Stephen Paul Fleming  (born 1 April 1973) is a New Zealand cricket coach and former captain of the New Zealand national cricket team, who is the current head coach of Indian Premier League team Chennai Super Kings. He is considered one of the greatest batsmen for the New Zealand national cricket team.

Known for his astute tactical abilities, he is New Zealand's second-most capped Test cricketer with 111 appearances. He is also the team's longest-serving and most successful captain, having led the side to 28 victories and having won Test series against India, England, West Indies, Sri Lanka, Bangladesh and Zimbabwe.

He is the winning captain of the 2000 ICC KnockOut Trophy, which is New Zealand's only ICC trophy till date in the ODI format. Fleming captained New Zealand in the historic first Twenty20 International of the world, which was played against Australia in 2005.

He retired from international cricket on 26 March 2008. Fleming played in the 2008 Indian Premier League for the Chennai Super Kings after being signed for US$350,000 and became the team's coach from 2009. In February 2015 he was signed as coach of the Melbourne Stars of the Big Bash League. On 19 January 2018 he resumed his duties as head coach of the Chennai Super Kings in 2018 Indian Premier League season again, after the team was barred from playing in the tournament for two seasons.

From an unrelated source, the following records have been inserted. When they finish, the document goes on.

(** ** Collaborators *)

(** Types and pure operations this file uses but does not define.
    Nothing is assumed about them beyond their signatures. *)
Class Externals := {
  (** C++ [float] and [double], the conversions between them, and the
      casts the JSON library applies when a number of another kind is
      read. *)
  float : Type;
  double : Type;
  double_of_float : float → double;
  float_of_double : double → float;
  float_of_Z : Z → float;
  ulong_of_double : double → N;
  (** [solver::Id]: built from its display string, printed by [ToString]. *)
  Id : Type;
  Id_of_string : string → Id;
  ToString : Id → string;
  (** The two operator descriptors that cannot be run on their own. *)
  ActivationDescriptor : Type;
  BiasDescriptor : Type;
  (** [conv::ProblemDescription] and what the file asks of it. *)
  ProblemDescription : Type;
  GetConv : ProblemDescription → ConvolutionDescriptor;
  MakeNetworkConfig : ProblemDescription → string;
  (** [FusionPlanDescriptor], through [FusionDescription{&plan}]. *)
  FusionPlanDescriptor : Type;
  FusionMakeNetworkConfig : FusionPlanDescriptor → string;
  (** [ConvSolution] (an invoker factory and construction parameters) and
      the prepared [Invoker]. *)
  ConvSolution : Type;
  Invoker : Type;
  (** [miopen::CheckNumericsEnabled()]. *)
  CheckNumericsEnabled : bool;
}.

Section Solution.
Context `{Externals}.

(** Modelled from the spec: the operator descriptor of a single-operator
    problem, "one of Convolution | Activation | Bias". *)
Inductive OperatorDescriptor :=
| OpConvolution (op_desc : ConvolutionDescriptor)
| OpActivation (op_desc : ActivationDescriptor)
| OpBias (op_desc : BiasDescriptor).

(** Modelled from the spec: a single-operator [Problem] "holds an operator
    descriptor, a direction, and a mapping from semantic tensor-argument id
    to tensor descriptor (not all ids need be populated)". *)
Record Problem := MkProblem {
  GetOperatorDescriptor : OperatorDescriptor;
  GetDirection : miopenProblemDirection_t;
  tensor_descriptors : gmap miopenTensorArgumentId_t TensorDescriptor;
}.

(** Modelled from the spec: a [FusedProblem] "holds an ordered sequence of
    operator sub-problems plus their arg-binding topology"; the topology
    is the sequence of arguments (id and the descriptor fixed at
    construction) for which [MakeInvokeParams] requests a buffer. *)
Record FusedProblem := MkFusedProblem {
  problems : list Problem;
  bindings : list (miopenTensorArgumentId_t * TensorDescriptor);
}.

(** [ProblemContainer::item], a [boost::variant<Problem, FusedProblem>]. *)
Inductive ProblemContainer :=
| ItemProblem (problem_ : Problem)
| ItemFusedProblem (problem_ : FusedProblem).

(** Modelled from the spec: [Problem::GetTensorDescriptorChecked], "fails
    with MissingArgument if the Problem has none". *)
Definition GetTensorDescriptorChecked (p : Problem)
    (name : miopenTensorArgumentId_t) (name_str : string) : outcome TensorDescriptor :=
  match tensor_descriptors p !! name with
  | Some d => Returned d
  | None => MIOPEN_THROW miopenStatusInvalidValue
              ("Problem is missing " +:+ name_str +:+ " tensor descriptor.")
  end.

He coached the Rising Pune Supergiant during this time. He is appointed as the head coach of Joburg super kings in 2022 for the SA20 league.He is one of the best  coaches in the IPL so far.

Personal life
Fleming is the son of Pauline Fleming and Gary Kirk.  Pauline raised him as a single mother, and he did not meet his father until he was 16, although Kirk had always maintained a keen interest in his son's progress. Both Kirk and Fleming played senior rugby and captained Cashmere High's first XV.

On 9 May 2007, Fleming married his long-term partner Kelly Payne in a ceremony held in Wellington. The couple had a daughter, born in 2006, and a son, in 2008. He had to return to New Zealand just before the semifinals of the IPL tournament for the birth of his second child.

Fleming was appointed an Officer of the New Zealand Order of Merit, for services to cricket, in the 2011 Queen's Birthday Honours.

Domestic career
Fleming has played county cricket in England for Middlesex, Yorkshire and Nottinghamshire. He captained Nottinghamshire to County Championship victory in 2005, their first Championship title in 18 years.

There was speculation in 2007 that he might join the controversial Indian Twenty20 league, the Indian Cricket League.  However it turned out to be unfounded and he later joined the 'official' Indian Twenty20 league, the Indian Premier League, and played for the Chennai Super Kings in the league's initial incarnation.

International career
A left-handed batsman, Fleming made his Test debut in March 1994 against India winning the Man of the Match award on debut after scoring 92. In 1995 he survived controversy when he was caught and admitted to smoking marijuana with teammates Matthew Hart and Dion Nash while on tour at their hotel. In England's tour of New Zealand in 1996–97 he scored his maiden Test century in the First Test at Auckland. In the Third Test of the tour he took over the captaincy from Lee Germon becoming New Zealand's youngest captain at 23 years and 321 days.

Captaincy
He was particularly noted for his captaincy, having been praised from the likes of Shane Warne as the "best captain in world cricket" and most recently, Graeme Swann who said that Fleming is one of the two true leaders that he's ever seen, alongside Andrew Strauss.

Fleming became New Zealand's most successful captain in September 2000 with a victory over Zimbabwe. This was the 12th win under his captaincy overtaking Geoff Howarth. Fleming was regarded by some as an underperformer with the bat, with one of the worst 50 to 100 conversion ratios in world cricket. However, since the 2003 tour of Sri Lanka, Fleming started to gain form, with 274 not out against Sri Lanka – when he declared rather than staying to reach 300 which would have been a record in New Zealand cricket history.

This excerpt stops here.